Generally, the method in (3) can be used to control all agents to the preset pinning consensus value using the connectivity coefficients among them. When d i  = 0, the method in (3) also can be used to discover global information as for other average consensus methods [19, 20, 22, 26].

For convenient analysis, define the control error as:

$$e_{i}^{[k]} = r_{i}^{[k]} - r_{p}^{\ast}$$
(4)

Then, the distributed consensus method based on pinning described in (3) can be rewritten in terms of (4) as follows:

$$e_{i}^{[k + 1]} (t) = \sum\limits_{{j \in N_{i} }} {\alpha_{ij} \left\{ {e_{j}^{[k]} (t) - e_{j}^{[k]} (t)} \right\}} - d_{i} e_{i}^{[k]} (t)$$
(5)

Hence, the consensus process of the whole DC microgrid based on pinning can be illustrated as

$$\left\{ \begin{array}{l} \varvec{E}_{{}}^{{[k+1]}} (t) = \left[ {\varvec{A} - (\varvec{D} \otimes \varvec{I})} \right]\varvec{E}^{{[k]}} (t) \hfill \\ \varvec{A} = [\alpha_{ij} ] \hfill \\ \varvec{D} = [d_{i} ] \hfill \\ \end{array} \right.$$
(6)

where E [k] is the information matrix; A is the communication updating matrix that is determined according to the communication topology; D is the pinning matrix; I is the identity matrix;“\(\otimes\)”indicates Kronecker product of matrix.

2.2.2 Adaptive updating method

To adapt to communication link changes, a connectivity coefficient updating method is proposed in (7). Here, Δ(t) is utilized to express the communication topology changes in an DC microgrid; δ is the consensus constant, the value of which can affect the convergence characteristics of the two-layer algorithm, 0 < δ < 2; n i,Δ(t) and n j,Δ(t) respectively indicate the number of agents in the neighborhood of agents i and j according to the communication topology. Both n i,Δ(t) and n j,Δ(t) are local information which can be detected by corresponding agents, so (7) can adapt locally to the communication link changes.

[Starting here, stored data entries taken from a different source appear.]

Lemma upd_sugid_sets (d : Attr) req b (d' : Attr) req' b' :
  upd_sugid ctx set (d, req, b) = Ok (d', req', b') ->
  d' = on_pb (set_Mode (cleared ctx set d (Mode d))) d /\ same_but_mode req req' /\ req' ≫= m_Mode = cleared ctx set d <$> (req ≫= m_Mode).
Proof.
  unfold upd_sugid. rewrite lor_land_same. destruct (on_pb_same d) as [Ed _]. rewrite Ed.
  assert (Hif : forall x : bool, (if x then (d, true) else (d, b)) = (d, if x then true else b)) by (by intros []).
  rewrite Hif. fold (chowns set). unfold cleared. rewrite (andb_comm (has_bits (Mode d) 3072)).
  destruct (chowns set && has_bits (Mode d) 3072); cbn [andb].
  - unfold clearSUGID. destruct (IsDir d); cbn [negb].
    { intros [= <- <- _]. rewrite Ed. split_and!; [done..|]. by rewrite option_fmap_id. }
    rewrite testbit_3. rewrite <- (negb_involutive (N.testbit (Mode d) 3)), <- negb_andb, negb_involutive.
    destruct req as [r|]; [|done]. cbn. destruct (m_Mode r) as [m|]; [|done]. cbn. intros [= <- <- _].
    destruct (_ && _); split_and!; done.
  - intros [= <- <- _]. rewrite Ed. split_and!; [done..|]. by rewrite option_fmap_id.
Qed.
Lemma upd_gid_sets (d : Attr) req b (d' : Attr) req' b' :
  upd_gid ctx set (d, req, b) = Ok (d', req', b') ->
  d' = on_pb (set_Gid (pick set SetAttrGID (req ≫= m_Gid) (Gid d))) d /\ req' = req.
Proof.
  destruct (on_pb_same d) as (_ & Ed & _). unfold upd_gid, pick. intros H. upd_cases; try by rewrite ?Ed.
  all: match goal with E : req_field _ m_Gid = Ok _ |- _ => apply req_field_Ok in E; rewrite E end; cbn [from_option Datatypes.id].
  - done.
  - match goal with E : negb (_ =? _)%N = false |- _ => apply negb_false_iff, N.eqb_eq in E; rewrite <- E end. by rewrite Ed.
Qed.
Lemma upd_uid_sets (d : Attr) req b (d' : Attr) req' b' :
  upd_uid ctx set (d, req, b) = Ok (d', req', b') ->
  d' = on_pb (set_Uid (pick set SetAttrUID (req ≫= m_Uid) (Uid d))) d /\ req' = req.
Proof.
  destruct (on_pb_same d) as (_ & _ & Ed). unfold upd_uid, pick. intros H. upd_cases; try by rewrite ?Ed.
  all: match goal with E : req_field _ m_Uid = Ok _ |- _ => apply req_field_Ok in E; rewrite E end; cbn [from_option Datatypes.id].
  - done.
  - match goal with E : negb (_ =? _)%N = false |- _ => apply negb_false_iff, N.eqb_eq in E; rewrite <- E end. by rewrite Ed.
Qed.
Lemma upd_mode_sets (d : Attr) req b (d' : Attr) req' b' :
  upd_mode ctx set (d, req, b) = Ok (d', req', b') ->
  d' = on_pb (set_Mode (if set_has set SetAttrMode then restricted ctx (Gid d) (default 0%N (req ≫= m_Mode)) else Mode d)) d /\
  same_but_mode req req'.
Proof.
  destruct (on_pb_same d) as (Ed & _ & _). unfold upd_mode. destruct (set_has set SetAttrMode); [|intros [= <- <- _]; by rewrite Ed].
  intros (m & E & H)%obind_Ok. pose proof (req_field_Ok _ _ _ E) as Er. rewrite Er. cbn [from_option Datatypes.id].
  fold (restricted ctx (Gid d) m) in H.
  assert (Hs : same_but_mode req (set_m_Mode (restricted ctx (Gid d) m) <$> req)) by (by destruct req).
  upd_cases; [done..|]. match goal with E : negb (_ =? _)%N = false |- _ => apply negb_false_iff, N.eqb_eq in E; rewrite E in Hs |- * end. by rewrite Ed.
Qed.
Lemma upd_flags_sets (d : Attr) req b (d' : Attr) req' b' :
  upd_flags set (d, req, b) = Ok (d', req', b') -> req' = req /\
  d' = on_pb (set_Flags (pick set SetAttrFlag (req ≫= m_Flags) (Flags d))) d.
Proof.
  unfold upd_flags, pick. intros H. upd_cases; [|by destruct d' as [[] ? ?]].
  match goal with E : req_field _ _ = Ok _ |- _ => apply req_field_Ok in E; by rewrite E end.
Qed.
Lemma upd_size_sets (d : Attr) req b (d' : Attr) req' b' :
  upd_size set now (d, req, b) = Ok (d', req', b') ->
  d' = on_pb (fun p => (if set_has set SetAttrSize then touch_m now else Datatypes.id) (set_Size (pick set SetAttrSize (req ≫= m_Size) (Size p)) p)) d.
Proof.
  unfold upd_size, pick. intros H. upd_cases; [|by destruct d' as [[] ? ?]].
  match goal with E : req_field _ _ = Ok _ |- _ => apply req_field_Ok in E; by rewrite E end.
Qed.

(** The two time stamps. *)
Definition put_atime (t : Z * N) (p : PbAttr) : PbAttr := set_Atimens t.2 (set_Atime t.1 p).
Definition put_mtime (t : Z * N) (p : PbAttr) : PbAttr := set_Mtimens t.2 (set_Mtime t.1 p).
Lemma put_time_same (d : Attr) : on_pb (put_atime (Atime d, Atimens d)) d = d /\ on_pb (put_mtime (Mtime d, Mtimens d)) d = d.
Proof. by destruct d as [[] ? ?]. Qed.

Lemma upd_atime_sets (d : Attr) req b (d' : Attr) req' b' :
  upd_atime ctx set now (d, req, b) = Ok (d', req', b') -> req' = req /\
  d' = on_pb (put_atime (stamp set SetAttrAtimeNow SetAttrAtime (req ≫= m_Atime) (req ≫= m_Atimens) now (Atime d, Atimens d))) d.
Proof.
  destruct (put_time_same d) as [Ed _]. unfold upd_atime, stamp. destruct (set_has set SetAttrAtimeNow); cbn [orb obind].
  { intros H. by upd_cases. }
  destruct (set_has set SetAttrAtime); cbn [andb obind]; [|intros [= <- <- _]; by rewrite Ed].
  destruct req as [r|]; [|done]. cbn [oderef obind mbind option_bind]. destruct (default 0 (m_Atime r) <? 0)%Z; [intros H; by upd_cases|].
  intros (t & Et & H)%obind_Ok. apply req_field_Ok in Et. cbn in Et. rewrite Et. cbn [from_option Datatypes.id fst snd].
  apply obind_Ok in H as (df & Hdf & H). destruct (Z.eqb_spec (Atime d) t) as [Ea|Ea]; cbn [negb] in Hdf.
  - apply obind_Ok in Hdf as (ns & Ens & Hdf). pose proof (req_field_Ok _ _ _ Ens) as En. cbn in En. rewrite En. cbn [from_option Datatypes.id].
    injection Hdf as <-. destruct (N.eqb_spec (Atimens d) ns) as [Eb|Eb]; cbn [negb] in H.
    + injection H as <- <- _. rewrite <- Ea, <- Eb, Ed. done.
    + rewrite Ens in H. by upd_cases.
  - injection Hdf as <-. upd_cases. match goal with E : req_field _ m_Atimens = Ok _ |- _ => apply req_field_Ok in E; cbn in E; by rewrite E end.
Qed.
Lemma upd_mtime_sets (d : Attr) req b (d' : Attr) req' b' :
  upd_mtime ctx set now (d, req, b) = Ok (d', req', b') -> req' = req /\
  d' = on_pb (put_mtime (stamp set SetAttrMtimeNow SetAttrMtime (req ≫= m_Mtime) (req ≫= m_Mtimens) now (Mtime d, Mtimens d))) d.
Proof.
  destruct (put_time_same d) as [_ Ed]. unfold upd_mtime, stamp. destruct (set_has set SetAttrMtimeNow); cbn [orb obind].
  { intros H. by upd_cases. }
  destruct (set_has set SetAttrMtime); cbn [andb obind]; [|intros [= <- <- _]; by rewrite Ed].
  intros (un & (t & Et & [= <-])%obind_Ok & H)%obind_Ok. rewrite Et in H. apply req_field_Ok in Et. rewrite Et. cbn [from_option Datatypes.id fst snd].
  destruct (t <? 0)%Z; [by upd_cases|]. cbn [obind] in H.
  apply obind_Ok in H as (df & Hdf & H). destruct (Z.eqb_spec (Mtime d) t) as [Ea|Ea]; cbn [negb] in Hdf.
  - apply obind_Ok in Hdf as (ns & Ens & Hdf). pose proof (req_field_Ok _ _ _ Ens) as En. rewrite En. cbn [from_option Datatypes.id].
    injection Hdf as <-. destruct (N.eqb_spec (Mtimens d) ns) as [Eb|Eb]; cbn [negb] in H.
    + injection H as <- <- _. rewrite <- Ea, <- Eb, Ed. done.
    + rewrite Ens in H. by upd_cases.
  - injection Hdf as <-. upd_cases. match goal with E : req_field _ m_Mtimens = Ok _ |- _ => apply req_field_Ok in E; by rewrite E end.
Qed.
End steps.

(** The fields after all steps. *)
Lemma updated_attr_fields ctx set req now d d' : updated_attr ctx set req now d = Ok d' -> fields_set ctx set req now d d'.
Proof.
  intros H. pose proof (updated_attr_epoch _ _ _ _ _ _ H) as Hepoch. pose proof (updated_attr_ctime _ _ _ _ _ _ H) as Hct.
  apply updated_attr_steps in H as
    (d1 & r1 & b1 & d2 & r2 & b2 & d3 & r3 & b3 & d4 & r4 & b4 & d5 & r5 & b5 & d6 & r6 & b6 &
    d7 & r7 & b7 & d8 & r8 & b8 & H1 & H2 & H3 & H4 & H5 & H6 & H7 & H8 & E).
  apply upd_sugid_sets in H1 as (-> & S1 & M1). apply upd_gid_sets in H2 as [-> ->]. apply upd_uid_sets in H3 as [-> ->].
  apply upd_mode_sets in H4 as [-> S4]. apply upd_atime_sets in H5 as [-> ->]. apply upd_mtime_sets in H6 as [-> ->].
  apply upd_flags_sets in H7 as [-> ->]. apply upd_size_sets in H8 as ->.
  injection S1 as U1 G1 A1 An1 T1 Tn1 F1 Z1. injection S4 as U4 G4 A4 An4 T4 Tn4 F4 Z4.
  rewrite A4, An4, T4, Tn4, F4, Z4, A1, An1, T1, Tn1, F1, Z1, U1, G1, M1, cleared_default in *. clear - E Hepoch Hct.
  split; [..|exact Hct| | |exact Hepoch|]; rewrite E; destruct b8; cbn; try reflexivity.
  all: destruct (set_has set SetAttrSize); cbn; try reflexivity.
  all: by rewrite <- surjective_pairing.
Qed.

(** * Refusals and panics *)

(** Case analysis on a step that does not succeed. *)
Ltac stuck_cases :=
  repeat match goal with
  | H : obind ?o _ = _ |- _ => let E := fresh "E" in destruct o eqn:E; cbn [obind] in H
  | H : (if ?b then _ else _) = _ |- _ => let E := fresh "E" in destruct b eqn:E
  | H : Ok _ = Err _ |- _ => discriminate H
  | H : Err _ = Ok _ |- _ => discriminate H
  | H : Panic = Ok _ |- _ => discriminate H
  | H : Ok _ = Panic |- _ => discriminate H
  | H : Panic = Err _ |- _ => discriminate H
  | H : Err _ = Panic |- _ => discriminate H
  | H : req_field _ _ = Err _ |- _ => by apply req_field_not_Err in H
  | H : oderef ?o = Err _ |- _ => by destruct o
  end.

Lemma has_bits_lor set a b : has_bits set a = true \/ has_bits set b = true -> has_bits set (N.lor a b) = true.
Proof.
  unfold has_bits. rewrite N.land_lor_distr_r, !negb_true_iff, !N.eqb_neq. intros H E. apply N.lor_eq_0_iff in E as [? ?]. tauto.
Qed.

Section stuck.
Context (ctx : FuseContext) (set : N) (now : Time).

Definition refusal (e : error) : Prop := e = Errno EPERM \/ e = Errno EACCES.

Lemma denied_root d : ctx_Uid ctx = 0%N -> denied_write ctx d = false.
Proof. intros E. unfold denied_write, access. rewrite E. cbn. by rewrite andb_false_r. Qed.

(** Every step refuses with one of two errors, root nothing. *)
Lemma step_refuses st e :
  upd_sugid ctx set st = Err e \/ upd_gid ctx set st = Err e \/ upd_uid ctx set st = Err e \/ upd_mode ctx set st = Err e \/
  upd_atime ctx set now st = Err e \/ upd_mtime ctx set now st = Err e \/ upd_flags set st = Err e \/ upd_size set now st = Err e ->
  refusal e /\ ctx_Uid ctx <> 0%N.
Proof.
  destruct st as [[d req] b]. unfold upd_sugid, upd_gid, upd_uid, upd_mode, upd_atime, upd_mtime, upd_flags, upd_size, clearSUGID, refusal.
  intros [H|[H|[H|[H|[H|[H|[H|H]]]]]]];
    [destruct (set_has set (N.lor SetAttrUID SetAttrGID) && set_has set SetAttrMode)|..]; stuck_cases.
  all: injection H as <-; split; [first [left; reflexivity|right; reflexivity]|intros Hroot].
  all: try (rewrite denied_root in * by done; done).
  all: rewrite Hroot in *; cbn [N.eqb negb andb] in *; rewrite ?andb_false_r in *; done.
Qed.

(** A request with all its fields does not panic, and no step takes one away. *)
Lemma complete_step req req' : complete set req -> same_but_mode req req' ->
  (is_Some (req ≫= m_Mode) -> is_Some (req' ≫= m_Mode)) -> complete set req'.
Proof. unfold complete. intros (H1 & H2 & H3 & H4 & H5 & H6) [= -> -> -> -> -> -> -> ->] Hm. split_and!; naive_solver. Qed.

Lemma field_there {A} req (f : ModifyAttr -> option A) : req_field req f = Panic -> is_Some (req ≫= f) -> False.
Proof. intros H Hs. destruct (req_field_some req f Hs) as [v E]. congruence. Qed.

$$\alpha_{ij} = \left\{\begin{array}{ll} \frac{\delta}{{n_{i,\Delta (t)} + n_{j,\Delta (t)} }}& j \in N_{i,\Delta(t)}\\ 1 - \sum\limits_{{j \in N_{i,\Delta (t)} }} \frac{\delta}{{n_{i,\Delta (t)} + n_{j,\Delta (t)} }}& j = i \\ 0 & {\text{otherwise}}\end{array} \right.$$
(7)

Additionally, to adapt to changes in the number of agents and thereby meet the plug-and-play operation requirements for a DC microgrid, an agent identity updating method is proposed. If (3) is initialized with the predefined index i, and all d i are set to 0, it will converge to the average value of total number of agents. Thus, the total number of agents can be determined by

$$\left\{ \begin{array}{l} n_{a,i} = {i \mathord{\left/ {\vphantom {i {n_{\Delta (t)} }}} \right. \kern-0pt} {n_{\Delta (t)} }} \hfill \\ n_{\Delta (t)} = {i \mathord{\left/ {\vphantom {i {n_{i} }}} \right. \kern-0pt} {n_{i} }} = {i \mathord{\left/ {\vphantom {i {[{i \mathord{\left/ {\vphantom {i {n_{\Delta (t)} }}} \right. \kern-0pt} {n_{\Delta (t)} }}]}}} \right. \kern-0pt} {[{i \mathord{\left/ {\vphantom {i {n_{\Delta (t)} }}} \right. \kern-0pt} {n_{\Delta (t)} }}]}} \hfill \\ \end{array} \right.$$
(8)

where n a,i is the average value discovered by agent i, and n Δ(t) is the total number of participating agents in the DC microgrid, which will be adaptively adjusted when the number changes.

2.2.3 Stability proof

To verify the stability of the proposed information discovery method, a positive Lyapunov function L is defined, and the partial derivative of L with respect to e [k] is derived as follows:

$$\begin{aligned} \varvec{L} & = \frac{1}{2}\sum\limits_{i = 1}^{n} {(e_{i}^{[k]} )^{T} e_{i}^{[k]} } \\ \Delta \varvec{L} & = \sum\limits_{i = 1}^{n} {(e_{i}^{[k]} )^{T} e_{i}^{[k]} } \\ & = \sum\limits_{i = 1}^{n} {(e_{i}^{[k]} )^{T} \left[ {\sum\limits_{{j \in N_{i} }} {\alpha_{ij} (e_{j}^{[k]} - e_{i}^{[k]} )} - d_{i} e_{i}^{[k]} } \right]} \\ & \le \sum\limits_{i = 1}^{n} {(e_{i}^{[k]} )^{T} \sum\limits_{{j \in N_{i} }} {\alpha_{ij} (e_{j}^{[k]} - e_{i}^{[k]} ) - \sum\limits_{i = 1}^{n} {d_{i} \left\| {e_{i}^{[k]} } \right\|^{2} } } } \\ & \le \sum\limits_{i = 1}^{n} {\left\| {e_{i}^{[k]} } \right\|\sum\limits_{{j \in N_{i} }} {\alpha_{ij} (\left\| {e_{j}^{[k]} } \right\| + \left\| {e_{i}^{[k]} } \right\|) - \sum\limits_{i = 1}^{n} {d_{i} \left\| {e_{i}^{[k]} } \right\|^{2} } } } \\ & = \left| {\varvec{E}^{[k]} } \right|^{T} (\varvec{A} - \varvec{D} \otimes \varvec{I})\left| {\varvec{E}^{[k]} } \right| \\ \end{aligned}$$
(9)

Therefore, to ensure the stability of the distributed consensus method, the stability condition can be finally expressed as

$$\varvec{A} - \varvec{D} \otimes \varvec{I} \le 0 \Rightarrow \Delta \varvec{L} \le 0$$
(10)

where ΔL ≤ 0 implies that the stability of the proposed consensus method can be ensured and consensus will be reached asymptotically.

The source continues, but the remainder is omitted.